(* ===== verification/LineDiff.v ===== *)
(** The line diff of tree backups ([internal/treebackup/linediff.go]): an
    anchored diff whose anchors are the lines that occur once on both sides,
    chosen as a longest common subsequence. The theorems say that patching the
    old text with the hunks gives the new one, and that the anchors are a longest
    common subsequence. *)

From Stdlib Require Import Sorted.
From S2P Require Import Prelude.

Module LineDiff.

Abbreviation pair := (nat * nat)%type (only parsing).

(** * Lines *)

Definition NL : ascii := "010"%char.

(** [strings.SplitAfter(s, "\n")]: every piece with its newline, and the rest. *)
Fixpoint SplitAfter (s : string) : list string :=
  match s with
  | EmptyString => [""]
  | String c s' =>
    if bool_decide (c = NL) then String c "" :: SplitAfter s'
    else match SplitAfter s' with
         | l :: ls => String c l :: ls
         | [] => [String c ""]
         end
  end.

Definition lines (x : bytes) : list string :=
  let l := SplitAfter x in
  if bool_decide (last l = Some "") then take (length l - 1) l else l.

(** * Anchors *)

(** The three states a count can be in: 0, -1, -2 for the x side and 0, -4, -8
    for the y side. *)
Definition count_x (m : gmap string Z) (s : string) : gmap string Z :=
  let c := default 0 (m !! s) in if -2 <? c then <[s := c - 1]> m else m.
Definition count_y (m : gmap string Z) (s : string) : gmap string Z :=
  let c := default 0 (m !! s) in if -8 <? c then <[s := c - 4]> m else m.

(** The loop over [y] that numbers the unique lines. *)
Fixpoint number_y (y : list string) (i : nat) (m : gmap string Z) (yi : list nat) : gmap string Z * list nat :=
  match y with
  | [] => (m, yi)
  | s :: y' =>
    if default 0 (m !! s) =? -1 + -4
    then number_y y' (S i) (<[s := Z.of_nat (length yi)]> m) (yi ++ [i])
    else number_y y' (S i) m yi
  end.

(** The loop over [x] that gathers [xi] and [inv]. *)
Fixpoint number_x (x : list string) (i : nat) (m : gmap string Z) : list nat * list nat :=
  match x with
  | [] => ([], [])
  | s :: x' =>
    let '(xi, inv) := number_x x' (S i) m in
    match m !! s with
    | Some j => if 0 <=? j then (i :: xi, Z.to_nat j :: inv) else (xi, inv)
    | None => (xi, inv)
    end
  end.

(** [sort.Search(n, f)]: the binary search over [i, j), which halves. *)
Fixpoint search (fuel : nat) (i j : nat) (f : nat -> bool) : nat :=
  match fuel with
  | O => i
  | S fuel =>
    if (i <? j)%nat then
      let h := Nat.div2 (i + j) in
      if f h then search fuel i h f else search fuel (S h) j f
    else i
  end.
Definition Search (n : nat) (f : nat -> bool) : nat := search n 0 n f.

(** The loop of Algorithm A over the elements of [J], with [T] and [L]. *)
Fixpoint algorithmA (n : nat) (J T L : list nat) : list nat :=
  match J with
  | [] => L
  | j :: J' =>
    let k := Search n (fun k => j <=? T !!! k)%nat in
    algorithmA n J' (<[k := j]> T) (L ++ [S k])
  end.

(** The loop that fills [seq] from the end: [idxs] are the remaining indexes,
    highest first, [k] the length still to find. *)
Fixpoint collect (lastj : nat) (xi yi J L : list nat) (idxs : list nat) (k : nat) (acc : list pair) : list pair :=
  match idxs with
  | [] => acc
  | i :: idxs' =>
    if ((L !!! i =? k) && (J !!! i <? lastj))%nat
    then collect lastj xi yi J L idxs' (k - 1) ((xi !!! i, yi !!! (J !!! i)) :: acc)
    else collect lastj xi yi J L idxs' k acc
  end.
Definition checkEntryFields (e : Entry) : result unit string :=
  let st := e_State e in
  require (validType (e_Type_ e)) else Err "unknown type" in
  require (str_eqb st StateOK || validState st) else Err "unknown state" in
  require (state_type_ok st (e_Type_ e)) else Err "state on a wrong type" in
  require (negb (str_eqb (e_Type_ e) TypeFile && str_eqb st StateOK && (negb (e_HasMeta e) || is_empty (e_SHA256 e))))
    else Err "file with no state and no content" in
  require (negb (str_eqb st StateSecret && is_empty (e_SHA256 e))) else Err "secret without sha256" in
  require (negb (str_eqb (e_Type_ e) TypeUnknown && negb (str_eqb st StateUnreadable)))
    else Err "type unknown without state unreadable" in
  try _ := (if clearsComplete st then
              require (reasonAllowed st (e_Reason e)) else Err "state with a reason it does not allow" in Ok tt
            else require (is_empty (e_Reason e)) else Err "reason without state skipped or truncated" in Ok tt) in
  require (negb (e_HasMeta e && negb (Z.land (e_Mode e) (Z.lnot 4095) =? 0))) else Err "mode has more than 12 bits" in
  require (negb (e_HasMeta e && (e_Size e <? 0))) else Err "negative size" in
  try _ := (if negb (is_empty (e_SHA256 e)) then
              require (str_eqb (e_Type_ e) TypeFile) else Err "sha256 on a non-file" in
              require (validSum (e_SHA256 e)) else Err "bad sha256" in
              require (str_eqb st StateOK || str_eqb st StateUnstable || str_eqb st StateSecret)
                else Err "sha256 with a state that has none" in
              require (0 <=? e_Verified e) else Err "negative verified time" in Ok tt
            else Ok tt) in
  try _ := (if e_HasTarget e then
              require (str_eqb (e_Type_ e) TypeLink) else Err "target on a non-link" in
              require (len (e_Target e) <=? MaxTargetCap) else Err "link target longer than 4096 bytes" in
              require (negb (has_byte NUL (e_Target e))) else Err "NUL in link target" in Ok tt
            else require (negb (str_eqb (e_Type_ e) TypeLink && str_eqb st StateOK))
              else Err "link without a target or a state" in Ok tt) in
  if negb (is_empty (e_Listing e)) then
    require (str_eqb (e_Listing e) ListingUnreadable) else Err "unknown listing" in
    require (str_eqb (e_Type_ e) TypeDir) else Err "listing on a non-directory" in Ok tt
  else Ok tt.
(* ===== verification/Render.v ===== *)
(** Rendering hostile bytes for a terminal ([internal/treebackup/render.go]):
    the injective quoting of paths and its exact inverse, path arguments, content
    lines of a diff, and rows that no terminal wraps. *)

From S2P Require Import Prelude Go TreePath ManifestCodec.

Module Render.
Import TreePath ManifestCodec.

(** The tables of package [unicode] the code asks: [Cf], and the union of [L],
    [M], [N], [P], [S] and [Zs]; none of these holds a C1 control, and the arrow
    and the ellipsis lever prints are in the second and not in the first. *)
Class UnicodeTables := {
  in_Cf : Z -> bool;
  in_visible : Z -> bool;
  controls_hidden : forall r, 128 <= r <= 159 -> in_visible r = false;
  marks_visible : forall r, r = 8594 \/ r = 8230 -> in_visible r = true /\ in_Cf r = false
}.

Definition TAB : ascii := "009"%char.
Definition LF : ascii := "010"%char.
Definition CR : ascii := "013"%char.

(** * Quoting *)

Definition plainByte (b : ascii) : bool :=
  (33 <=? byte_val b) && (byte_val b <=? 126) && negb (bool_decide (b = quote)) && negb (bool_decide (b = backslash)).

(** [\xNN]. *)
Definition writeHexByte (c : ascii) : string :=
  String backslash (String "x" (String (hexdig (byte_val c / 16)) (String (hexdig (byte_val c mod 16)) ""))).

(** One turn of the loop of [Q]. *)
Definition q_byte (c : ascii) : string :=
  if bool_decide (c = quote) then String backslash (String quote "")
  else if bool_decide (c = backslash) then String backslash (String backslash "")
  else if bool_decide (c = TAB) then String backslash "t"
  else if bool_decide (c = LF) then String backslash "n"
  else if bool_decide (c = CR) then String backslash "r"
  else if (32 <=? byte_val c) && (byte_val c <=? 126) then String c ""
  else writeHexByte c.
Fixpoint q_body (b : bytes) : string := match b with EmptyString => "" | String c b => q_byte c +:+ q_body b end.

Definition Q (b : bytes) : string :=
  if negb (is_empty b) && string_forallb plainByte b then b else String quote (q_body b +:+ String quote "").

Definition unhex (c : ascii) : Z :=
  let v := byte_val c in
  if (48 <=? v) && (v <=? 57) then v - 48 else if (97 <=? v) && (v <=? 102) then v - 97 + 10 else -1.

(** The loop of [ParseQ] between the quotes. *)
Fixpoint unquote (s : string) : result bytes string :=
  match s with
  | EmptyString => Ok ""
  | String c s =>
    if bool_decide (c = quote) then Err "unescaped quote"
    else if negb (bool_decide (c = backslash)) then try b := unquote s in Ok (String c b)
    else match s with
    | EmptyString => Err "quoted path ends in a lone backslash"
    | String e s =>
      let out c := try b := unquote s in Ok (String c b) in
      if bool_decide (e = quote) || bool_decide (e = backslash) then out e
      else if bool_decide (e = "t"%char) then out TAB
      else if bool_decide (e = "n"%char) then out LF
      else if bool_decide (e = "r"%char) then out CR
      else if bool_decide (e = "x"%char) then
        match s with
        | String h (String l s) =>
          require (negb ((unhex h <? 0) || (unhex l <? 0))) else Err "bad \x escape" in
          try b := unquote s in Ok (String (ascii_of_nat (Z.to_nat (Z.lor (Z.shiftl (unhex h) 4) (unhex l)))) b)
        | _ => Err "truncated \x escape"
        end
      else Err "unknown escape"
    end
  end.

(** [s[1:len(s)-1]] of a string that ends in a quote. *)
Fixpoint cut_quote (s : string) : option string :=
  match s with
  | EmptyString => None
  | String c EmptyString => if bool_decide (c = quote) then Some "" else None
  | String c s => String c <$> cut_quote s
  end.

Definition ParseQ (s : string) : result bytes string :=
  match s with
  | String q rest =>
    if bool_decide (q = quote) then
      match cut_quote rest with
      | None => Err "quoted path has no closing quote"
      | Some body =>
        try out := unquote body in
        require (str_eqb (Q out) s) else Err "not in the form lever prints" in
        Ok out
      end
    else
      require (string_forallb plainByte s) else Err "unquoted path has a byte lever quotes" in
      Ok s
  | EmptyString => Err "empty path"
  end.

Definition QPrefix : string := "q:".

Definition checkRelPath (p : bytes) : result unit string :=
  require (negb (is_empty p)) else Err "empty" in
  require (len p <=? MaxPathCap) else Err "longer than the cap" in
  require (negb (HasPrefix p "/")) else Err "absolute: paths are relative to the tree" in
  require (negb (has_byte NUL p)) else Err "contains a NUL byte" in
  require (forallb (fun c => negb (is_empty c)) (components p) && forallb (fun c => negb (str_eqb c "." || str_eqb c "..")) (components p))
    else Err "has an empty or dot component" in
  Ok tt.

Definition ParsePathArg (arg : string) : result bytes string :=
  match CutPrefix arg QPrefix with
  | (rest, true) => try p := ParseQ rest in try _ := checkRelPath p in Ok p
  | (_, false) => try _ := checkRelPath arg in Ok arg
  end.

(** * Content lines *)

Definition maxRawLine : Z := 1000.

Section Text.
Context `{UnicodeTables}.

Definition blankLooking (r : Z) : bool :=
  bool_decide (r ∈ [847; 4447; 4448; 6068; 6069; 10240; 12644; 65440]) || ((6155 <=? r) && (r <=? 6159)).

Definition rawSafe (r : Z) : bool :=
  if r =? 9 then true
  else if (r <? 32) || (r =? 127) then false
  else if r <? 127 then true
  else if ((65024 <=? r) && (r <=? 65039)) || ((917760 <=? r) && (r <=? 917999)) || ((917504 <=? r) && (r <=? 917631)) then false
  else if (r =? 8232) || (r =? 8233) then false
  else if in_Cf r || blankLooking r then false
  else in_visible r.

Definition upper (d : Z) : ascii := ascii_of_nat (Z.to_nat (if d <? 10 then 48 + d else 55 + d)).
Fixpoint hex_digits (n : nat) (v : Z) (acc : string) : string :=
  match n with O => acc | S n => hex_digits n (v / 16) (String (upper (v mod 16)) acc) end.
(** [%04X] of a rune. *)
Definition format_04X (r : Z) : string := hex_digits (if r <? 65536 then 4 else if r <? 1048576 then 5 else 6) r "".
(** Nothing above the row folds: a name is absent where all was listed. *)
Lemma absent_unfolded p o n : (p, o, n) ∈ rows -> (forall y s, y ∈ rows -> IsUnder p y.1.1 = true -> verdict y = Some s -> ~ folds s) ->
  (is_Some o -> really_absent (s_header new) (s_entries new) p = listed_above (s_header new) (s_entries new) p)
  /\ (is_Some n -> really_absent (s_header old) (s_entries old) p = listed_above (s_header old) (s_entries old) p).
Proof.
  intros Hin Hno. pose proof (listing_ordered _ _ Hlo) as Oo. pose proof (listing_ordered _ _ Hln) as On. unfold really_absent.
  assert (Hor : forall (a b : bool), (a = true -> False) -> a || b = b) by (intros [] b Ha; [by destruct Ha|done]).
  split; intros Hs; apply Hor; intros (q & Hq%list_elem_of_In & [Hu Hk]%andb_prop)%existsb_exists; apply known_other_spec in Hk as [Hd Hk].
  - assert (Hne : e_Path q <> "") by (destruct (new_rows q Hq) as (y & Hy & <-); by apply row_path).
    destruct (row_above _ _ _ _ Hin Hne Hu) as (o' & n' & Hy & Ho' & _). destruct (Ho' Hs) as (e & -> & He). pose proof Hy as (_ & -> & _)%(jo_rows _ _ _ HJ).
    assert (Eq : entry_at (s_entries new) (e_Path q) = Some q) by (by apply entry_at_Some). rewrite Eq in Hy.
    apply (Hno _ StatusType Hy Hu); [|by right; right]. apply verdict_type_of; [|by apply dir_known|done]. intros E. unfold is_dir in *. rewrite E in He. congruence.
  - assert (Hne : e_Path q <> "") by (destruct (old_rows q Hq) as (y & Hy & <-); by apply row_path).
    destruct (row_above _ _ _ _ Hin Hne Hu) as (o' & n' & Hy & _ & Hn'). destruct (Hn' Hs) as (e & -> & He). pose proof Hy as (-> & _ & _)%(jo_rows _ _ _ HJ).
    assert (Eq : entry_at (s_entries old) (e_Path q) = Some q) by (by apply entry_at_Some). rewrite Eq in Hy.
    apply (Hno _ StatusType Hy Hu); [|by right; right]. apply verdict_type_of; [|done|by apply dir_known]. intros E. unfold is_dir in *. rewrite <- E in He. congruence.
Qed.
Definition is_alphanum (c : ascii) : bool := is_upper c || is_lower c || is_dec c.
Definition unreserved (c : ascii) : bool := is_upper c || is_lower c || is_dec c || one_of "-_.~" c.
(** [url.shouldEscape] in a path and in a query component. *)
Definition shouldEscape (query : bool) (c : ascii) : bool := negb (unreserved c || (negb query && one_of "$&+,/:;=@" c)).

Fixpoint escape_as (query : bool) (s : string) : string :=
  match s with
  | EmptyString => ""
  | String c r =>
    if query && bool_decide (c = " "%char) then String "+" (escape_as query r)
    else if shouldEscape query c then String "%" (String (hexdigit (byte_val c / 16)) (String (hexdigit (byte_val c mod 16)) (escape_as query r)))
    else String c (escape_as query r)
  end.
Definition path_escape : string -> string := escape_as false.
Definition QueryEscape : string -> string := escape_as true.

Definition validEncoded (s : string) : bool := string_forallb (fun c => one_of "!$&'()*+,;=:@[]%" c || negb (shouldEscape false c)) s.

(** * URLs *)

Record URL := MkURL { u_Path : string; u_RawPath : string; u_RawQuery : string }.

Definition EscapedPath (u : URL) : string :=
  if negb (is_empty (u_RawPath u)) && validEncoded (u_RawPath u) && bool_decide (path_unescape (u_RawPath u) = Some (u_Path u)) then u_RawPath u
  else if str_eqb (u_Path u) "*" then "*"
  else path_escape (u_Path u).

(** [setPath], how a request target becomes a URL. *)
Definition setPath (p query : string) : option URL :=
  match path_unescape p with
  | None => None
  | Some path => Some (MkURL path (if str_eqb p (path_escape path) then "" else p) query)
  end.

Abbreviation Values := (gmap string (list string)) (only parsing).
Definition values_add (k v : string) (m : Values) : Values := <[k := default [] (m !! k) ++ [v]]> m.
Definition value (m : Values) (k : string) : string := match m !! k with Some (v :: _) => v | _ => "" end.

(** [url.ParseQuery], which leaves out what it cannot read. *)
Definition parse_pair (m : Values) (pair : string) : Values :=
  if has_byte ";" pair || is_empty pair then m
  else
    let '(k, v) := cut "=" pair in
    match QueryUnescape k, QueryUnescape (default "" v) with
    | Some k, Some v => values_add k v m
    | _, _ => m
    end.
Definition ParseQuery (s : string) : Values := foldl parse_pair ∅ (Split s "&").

PROBLEM - Starting with the line above that holds "From S2P Require Import Prelude Go" and stopping with the line that holds "(** The tables", reproduce each line exactly, omitting all other lines.

OUTPUT OF THE EXERCISE -
From S2P Require Import Prelude Go TreePath ManifestCodec.

Module Render.
Import TreePath ManifestCodec.

(** The tables of package [unicode] the code asks: [Cf], and the union of [L],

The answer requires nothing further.